On Tue, 14 Jun 2005, Brian Barrett wrote:


It would be nice if the c++ compiler wrapper were
installed under mpicxx, mpiCC, and mpic++ instead of
just the latter 2.


Yeah, we can do that, no problem.


Sorry for the silly question, but is there any kind of document or 
formal recommendation regarding the naming of these wrappers ?


--
Bogdan Costescu

IWR - Interdisziplinaeres Zentrum fuer Wissenschaftliches Rechnen
Universitaet Heidelberg, INF 368, D-69120 Heidelberg, GERMANY
Telephone: +49 6221 54 8869, Telefax: +49 6221 54 8868
E-mail: bogdan.coste...@iwr.uni-heidelberg.de


Re: [O-MPI users] Wrapper names [was: shell interaction]

2005-06-16 Thread Bogdan Costescu
On Wed, 15 Jun 2005, Brian Barrett wrote:

> Make any sense?

Makes a lot of sense. Thank you !

-- 
Bogdan Costescu

IWR - Interdisziplinaeres Zentrum fuer Wissenschaftliches Rechnen
Universitaet Heidelberg, INF 368, D-69120 Heidelberg, GERMANY
Telephone: +49 6221 54 8869, Telefax: +49 6221 54 8868
E-mail: bogdan.coste...@iwr.uni-heidelberg.de



Re: [O-MPI users] error creating high priority cq for mthca0

2005-12-07 Thread Bogdan Costescu

On Tue, 6 Dec 2005, Jeff Squyres wrote:

With Tim's response to this -- I'm curious (so that we get correct 
information on the FAQ) -- is the /etc/security/limit.conf method a 
system-wide way of setting these values, and "ulimit -l" a per-user 
way of setting it?


You can see the official docs, including examples, at:

http://www.kernel.org/pub/linux/libs/pam/Linux-PAM-html/pam-6.html#ss6.12

You can look at the limits.conf way as a way to set a default (for 
soft) and a maximum (for hard) per session - these values are usually 
static, but if the admin (or some program with enough priviledges) 
modifies them, only the shells started afterwards will get the new 
values, the running shells keep their current values.

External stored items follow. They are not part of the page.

Lemma binder_reads bid tmos es name : field bid -> field tmos -> Forall writable es ->
  let r := Target.read_index (hook_index_text (Some bid) tmos es) name in
  r.1 !! "build_id" = Some bid /\ r.2 = map entry_fields (named name es).
Proof.
  intros Hb Ht Hes. destruct (index_text_lines bid tmos es Hb Ht Hes) as [Hl _].
  pose proof (index_fields_ok bid tmos es Hb Ht Hes) as Hf. apply Forall_app in Hf as [Hf _].
  unfold Target.read_index. rewrite Hl, map_app, foldl_app. rewrite binder_entries by done.
  unfold header_fields in *. rewrite !Forall_cons in Hf. destruct Hf as (H1 & H2 & H3 & H4 & H5 & _).
  cbn [map foldl]. rewrite !binder_header by (rewrite ?Forall_cons; done). cbn [fst snd].
  split; [|done]. by repeat (rewrite lookup_insert_ne by done); rewrite lookup_insert_eq.
Qed.

(** ** The loader *)

Lemma loader_header ix k v rest : Forall field (String "#" k :: v :: rest) ->
  index_add ix (str_list (tabbed (String "#" k :: v :: rest))) =
  if String.eqb k "name" then ix else Index (<[k := v]> (i_meta ix)) (i_syms ix).
Proof.
  intros H. destruct (header_line k v rest H) as (t & -> & Ht). unfold index_add. by rewrite Ht.
Qed.

Lemma loader_meta es : Forall writable es -> forall ix,
  i_meta (fold_left index_add (map (fun fs => str_list (tabbed fs)) (map entry_fields es)) ix) = i_meta ix.
Proof.
  induction 1 as [|e es He _ IH]; intros ix; [done|]. cbn [map fold_left]. rewrite IH.
  destruct (entry_line e He) as [(c & t & Hl & Hc) Hf]. unfold index_add.
  rewrite Hl in *. rewrite Hc, Hf. done.
Qed.

Definition row_of (e : entry) : index_row := Row (cat ["0x"; hex_int (arm_at e)]) (arm_method e) (pad_text e).

Lemma loader_row e name : writable e -> row_for name (str_list (tabbed (entry_fields e))) =
  if String.eqb (e_name e) name then Some (row_of e) else None.
Proof.
  intros He. destruct (entry_line e He) as [(c & t & Hl & Hc) Hf]. unfold row_for. rewrite Hl in *. by rewrite Hc, Hf.
Qed.

Lemma loader_reads bid tmos es name : field bid -> field tmos -> Forall writable es ->
  let ix := Loader.read_index (hook_index_text (Some bid) tmos es) in
  i_meta ix !! "build_id" = Some bid /\ default [] (i_syms ix !! name) = map row_of (named name es).
Proof.
  intros Hb Ht Hes. cbv zeta. destruct (index_text_lines bid tmos es Hb Ht Hes) as [_ Hl].
  pose proof (index_fields_ok bid tmos es Hb Ht Hes) as Hf. apply Forall_app in Hf as [Hf _].
  unfold header_fields in Hf. rewrite !Forall_cons in Hf. destruct Hf as (H1 & H2 & H3 & H4 & H5 & _).
  split.
  - unfold Loader.read_index. rewrite Hl, map_app, fold_left_app, loader_meta by done.
    unfold header_fields. cbn [map fold_left]. rewrite !loader_header by (rewrite ?Forall_cons; done).
    cbn [i_meta i_syms String.eqb Ascii.eqb Bool.eqb].
    by repeat (rewrite lookup_insert_ne by done); rewrite lookup_insert_eq.
  - rewrite read_index_syms, Hl, map_app, omap_app. unfold header_fields. cbn [map omap list_omap].
    assert (forall k v rest, Forall field (String "#" k :: v :: rest) ->
      row_for name (str_list (tabbed (String "#" k :: v :: rest))) = None) as Hn.
    { intros k v rest H. destruct (header_line k v rest H) as (t & -> & _). done. }
    rewrite !Hn by (rewrite ?Forall_cons; done). cbn [app]. clear -Hes. unfold named.
    induction Hes as [|e es He _ IH]; [done|]. cbn [map omap list_omap List.filter]. rewrite loader_row by done.
    destruct (String.eqb (e_name e) name); cbn [map]; [f_equal|]; exact IH.
Qed.

(** ** The interface between the map and its readers

    What a reader of the index promises: of a written index, the build id of its
    header, and under each name the rows of exactly the entries of that name. *)

Class IndexReader (row : Type) := {
  id_of : string -> option string;
  rows_of : string -> string -> list row;
  written : entry -> row;
  reads bid tmos es name : field bid -> field tmos -> Forall writable es ->
    id_of (hook_index_text (Some bid) tmos es) = Some bid /\
    rows_of (hook_index_text (Some bid) tmos es) name = map written (named name es) }.

#[export] Instance binder_reader : IndexReader (list string) := {|
  id_of text := (Target.read_index text "").1 !! "build_id";
  rows_of text name := (Target.read_index text name).2;
  written := entry_fields;
  reads bid tmos es name Hb Ht Hes :=
    conj (proj1 (binder_reads bid tmos es "" Hb Ht Hes)) (proj2 (binder_reads bid tmos es name Hb Ht Hes)) |}.

#[export] Instance loader_reader : IndexReader index_row := {|
  id_of text := i_meta (Loader.read_index text) !! "build_id";
  rows_of text name := default [] (i_syms (Loader.read_index text) !! name);
  written := row_of;
  reads := loader_reads |}.

(** Through any reader, a name has one row exactly when it has one entry. *)
Lemma unique_row `{IndexReader row} bid tmos es name r : field bid -> field tmos -> Forall writable es ->
  rows_of (hook_index_text (Some bid) tmos es) name = [r] <-> exists e, named name es = [e] /\ r = written e.
Proof.
  intros Hb Ht Hes. destruct (reads bid tmos es name Hb Ht Hes) as [_ ->].
  destruct (named name es) as [|e [|e' t]]; cbn [map]; naive_solver.
Qed.

(** The loader resolves a name to the address of the one row the index gives it. *)
Lemma resolve_hook_rows text exe name at_ : starts_with "0x" name || starts_with "0X" name = false ->
  resolve_hook (Some text) (Some exe) name = Ok at_ <->
  exists id r, elf_build_id exe = Ok (Some id) /\ id_of (row := index_row) text = Some id /\
    rows_of (row := index_row) text name = [r] /\ at_ = r_arm_at r.
Proof.
  intros Hx. unfold resolve_hook. rewrite Hx. cbv zeta. cbn [id_of rows_of loader_reader].
  destruct (elf_build_id exe) as [[live|]|]; [|naive_solver..].
  destruct (i_meta _ !! "build_id") as [want|]; [|naive_solver].
  destruct (String.eqb_spec live want) as [->|Hne]; [|naive_solver]. cbn [negb].
  destruct (i_syms _ !! name) as [[|r [|r' rows]]|]; cbn [from_option id]; naive_solver.
Qed.

(** ** The entries of a map can be written *)

Lemma blank_field l : Forall (fun c => is_blank c = false) l -> Forall field_char l.
Proof.
  intros H. eapply Forall_impl; [exact H|]. intros c. unfold is_blank, is_space, field_char, is_break. lia.
Qed.

Lemma split_blank_words l : forall w, Forall (fun c => is_blank c = false) w ->
  Forall (Forall (fun c => is_blank c = false)) (split_blank l w).
Proof.
  induction l as [|c l IH]; intros w Hw; cbn [split_blank].
  - destruct w as [|x w]; [by apply Forall_nil|by apply Forall_singleton].
  - destruct (is_blank c) eqn:E; [|apply IH; apply Forall_app; by repeat constructor].
    destruct w; [by apply IH|]. constructor; [done|]. by apply IH.
Qed.

Lemma str_split_fields s : Forall field (str_split s).
Proof.
  unfold str_split, field. apply Forall_map. eapply Forall_impl; [by apply split_blank_words|].
  intros l Hl. rewrite str_list_str. by apply blank_field.
Qed.

Lemma functions_fields lines : forall fs, functions_from lines = Ok fs -> Forall (fun f => field f.2) fs.
Proof.
  induction lines as [|l lines IH]; intros fs; cbn [functions_from]; [by intros [= <-]|].
  pose proof (str_split_fields l) as Hl.
  destruct (str_split l) as [|a [|k [|name [|]]]]; try apply IH.
  destruct (mem_str k ["t"; "T"]); [|apply IH]. destruct (py_int16 a); [|done].
  destruct (functions_from lines) as [rest|]; [|done]. intros [= <-]. constructor; [|by apply IH].
  rewrite !Forall_cons in Hl. apply Hl.
Qed.

Lemma search_ok {A} (try : list ascii -> option A) (Q : A -> Prop) (H : forall l a, try l = Some a -> Q a) l a :
  search try l = Some a -> Q a.
Proof.
  induction l as [|c l IH]; cbn [search].
  - destruct (try []) eqn:E; [|done]. intros [= <-]. by eapply H.
  - destruct (try (c :: l)) eqn:E; [|done]. intros [= <-]. by eapply H.
Qed.

Lemma hex_run_chars l : forall h r, hex_run l = (h, r) -> Forall (fun c => is_hex_lower c = true) h.
Proof.
  induction l as [|c l IH]; intros h r; cbn [hex_run]; [by intros [= <- _]|].
  destruct (is_hex_lower c) eqn:E; [|by intros [= <- _]]. destruct (hex_run l) as [a b] eqn:Hr.
  intros [= <- _]. constructor; [done|]. by eapply IH.
Qed.

Lemma map_build_id_field o bid : map_build_id o = Ok (Some bid) -> field bid.
Proof.
  unfold map_build_id, run. destruct (returncode o =? 0); [|done]. intros H%Ok_inj. revert H. apply search_ok.
  intros l a. unfold match_build_id, hex1. destruct (literal _ l) as [t|]; [|done].
  destruct (hex_run (lstrip t)) as [[|x h] r] eqn:Hr; [done|]. apply hex_run_chars in Hr. intros <-%(inj Some).
  unfold field. rewrite str_list_str. eapply Forall_impl; [exact Hr|].
  intros c. unfold is_hex_lower, is_digit, field_char, is_break. lia.
Qed.

Lemma base_digits_nonneg base l : 0 <= base -> forall u acc z, 0 <= acc -> base_digits base l u acc = Some z -> 0 <= z.
Proof.
  intros Hb. induction l as [|c l IH]; intros u acc z Ha; cbn [base_digits]; [done|].
  destruct (digit_in base c) as [d|] eqn:Hd.
  - assert (0 <= d) as Hd0.
    { unfold digit_in in Hd. cbv zeta in Hd. repeat case_match; simplify_eq; lia. }
    destruct l; [intros [= <-]; nia|]. apply IH. nia.
  - destruct (u && _); [|done]. by apply IH.
Qed.

Lemma text_section_nonneg o a off s : text_section o = Ok (a, off, s) -> 0 <= a.
Proof.
  unfold text_section, run. destruct (returncode o =? 0); [|done].
  destruct (search match_text _) as [[[a' off'] s']|] eqn:Hs; [|done]. intros [= <- <- <-].
  assert (forall l h t, blank_hex l = Some (h, t) -> 0 <= h) as Hh.
  { intros l h t. unfold blank_hex. repeat case_match; try done. intros [= <- _]. unfold hex_value.
    destruct (base_digits 16 _ _ _) eqn:E; [|done]. cbn. by eapply base_digits_nonneg, E. }
  apply (search_ok _ (fun r => 0 <= r.1.1)) in Hs; [done|].
  intros l [[a1 o1] s1]. unfold match_text. destruct (literal _ l); [|done]. destruct (blanks1 _); [|done].
  destruct (literal _ _) as [t|]; [|done]. destruct (blank_hex t) as [[z t1]|] eqn:E; [|done].
  destruct (blank_hex t1) as [[? t2]|]; [|done]. destruct (blank_hex t2) as [[? ?]|]; [|done].
  intros [= <- _ _]. by eapply Hh.
Qed.

Lemma info_of_nonneg insns : 0 <= copy_bytes (info_of 5 insns).
Proof.
  unfold info_of. destruct (copy_span 5 0 insns) as [t [w|]]; [done|].
  destruct (Z.ltb_spec t 5); cbn [copy_bytes]; lia.
Qed.

Lemma relocatability_nonneg objdump want reloc addr i : relocatability objdump want = Ok reloc ->
  reloc !! addr = Some i -> 0 <= copy_bytes i.
Proof.
  unfold relocatability, run. destruct (returncode objdump =? 0); [|done]. intros <-%Ok_inj H.
  apply fold_insert_in in H as [H|(insns & _ & ->)]; [by rewrite lookup_empty in H|apply info_of_nonneg].
Qed.

Lemma entry_of_writable taddr tsize text reloc fn e : 0 <= taddr -> field fn.2 ->
  (forall a i, reloc !! a = Some i -> 0 <= copy_bytes i) ->
  entry_of taddr tsize text reloc fn = Some e -> starts_with "#" (e_name e) = false -> writable e.
Proof.
  destruct fn as [addr name]. cbn [snd]. intros Ht Hf Hr. unfold entry_of.
  destruct (in_range taddr tsize addr) eqn:Hin; [|done]. cbn [negb].
  assert (0 <= addr) as Ha by (unfold in_range in Hin; lia).
  assert (0 <= copy_bytes (default (Info 0 (Some "not present in the .text disassembly")) (reloc !! addr))) as Hc
    by (destruct (reloc !! addr) eqn:E; [by eapply Hr|done]).
  destruct (pad_of _) as [p|] eqn:Hp.
  - apply pad_of_iff in Hp as [Hp _]. intros [= <-] Hn.
    constructor; unfold arm_at; cbn [e_name e_pad e_entry e_info]; [done|naive_solver|].
    split; [destruct Hp as [-> | ->]; cbn; lia|done].
  - destruct (relocatable _); [|done]. intros [= <-] Hn. constructor; unfold arm_at; cbn [e_name e_pad e_entry e_info].
    + done.
    + by left.
    + split; [cbn; lia|done].
Qed.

So it's similar to the system-wide shell environment settings (f.e. 
/etc/csh.cshrc) which only take effect in the shells started after the 
modifications were made. It's also disimilar to writing to /proc/sys/ 
which usually affects all running processes.



That doesn't sound quite right to me -- I'm assuming that a user
can't "ulimit -l X" where X is larger than the numbers in /etc/
security/limits.conf -- can someone confirm if this is Right?


... can't "ulimit -l X" where X is larger than the "hard" value from 
limits.conf.


--
Bogdan Costescu

IWR - Interdisziplinaeres Zentrum fuer Wissenschaftliches Rechnen
Universitaet Heidelberg, INF 368, D-69120 Heidelberg, GERMANY
Telephone: +49 6221 54 8869, Telefax: +49 6221 54 8868
E-mail: bogdan.coste...@iwr.uni-heidelberg.de


Re: [O-MPI users] error creating high priority cq for mthca0

2005-12-07 Thread Bogdan Costescu


[ Sorry, I pressed the wrong keys too soon... ]

On Wed, 7 Dec 2005, Bogdan Costescu wrote:


... can't "ulimit -l X" where X is larger than the "hard" value from
limits.conf.


This is true for a normal user; however root can modify the hard 
limits in its shells. Also a batch system, running as root on a 
compute node, can set the hard and soft values to something different 
from the system (limits.conf) values before starting the user shell or 
compute process, via setrlimit(2).


Is the limits.conf issue specific to Linux ? Aren't there other OSes 
that use PAM and would be affected as well ?


--
Bogdan Costescu

IWR - Interdisziplinaeres Zentrum fuer Wissenschaftliches Rechnen
Universitaet Heidelberg, INF 368, D-69120 Heidelberg, GERMANY
Telephone: +49 6221 54 8869, Telefax: +49 6221 54 8868
E-mail: bogdan.coste...@iwr.uni-heidelberg.de


Re: [OMPI users] Shared-memory problems

2011-11-03 Thread Bogdan Costescu
On Thu, Nov 3, 2011 at 15:54, Blosch, Edwin L  wrote:
> -    /dev/shm is 12 GB and has 755 permissions
> ...
> % ls –l output:
>
> drwxr-xr-x  2 root root 40 Oct 28 09:14 shm

This is your problem: it should be something like drwxrwxrwt. It might
depend on the distribution, f.e. the following show this to be a bug:

https://bugzilla.redhat.com/show_bug.cgi?id=533897
http://bugs.debian.org/cgi-bin/bugreport.cgi?bug=317329

and surely you can find some more on the subject with your favorite
search engine. Another source could be a paranoid sysadmin who has
changed the default (most likely correct) setting the distribution
came with - not only OpenMPI but any application using shmem would be
affected..

Cheers,
Bogdan



Re: [OMPI users] Qlogic & openmpi

2011-12-05 Thread Bogdan Costescu
On Mon, Dec 5, 2011 at 16:12, Ralph Castain  wrote:
> Sounds like we should be setting this value when starting the process - yes?
> If so, what is the "good" value, and how do we compute it?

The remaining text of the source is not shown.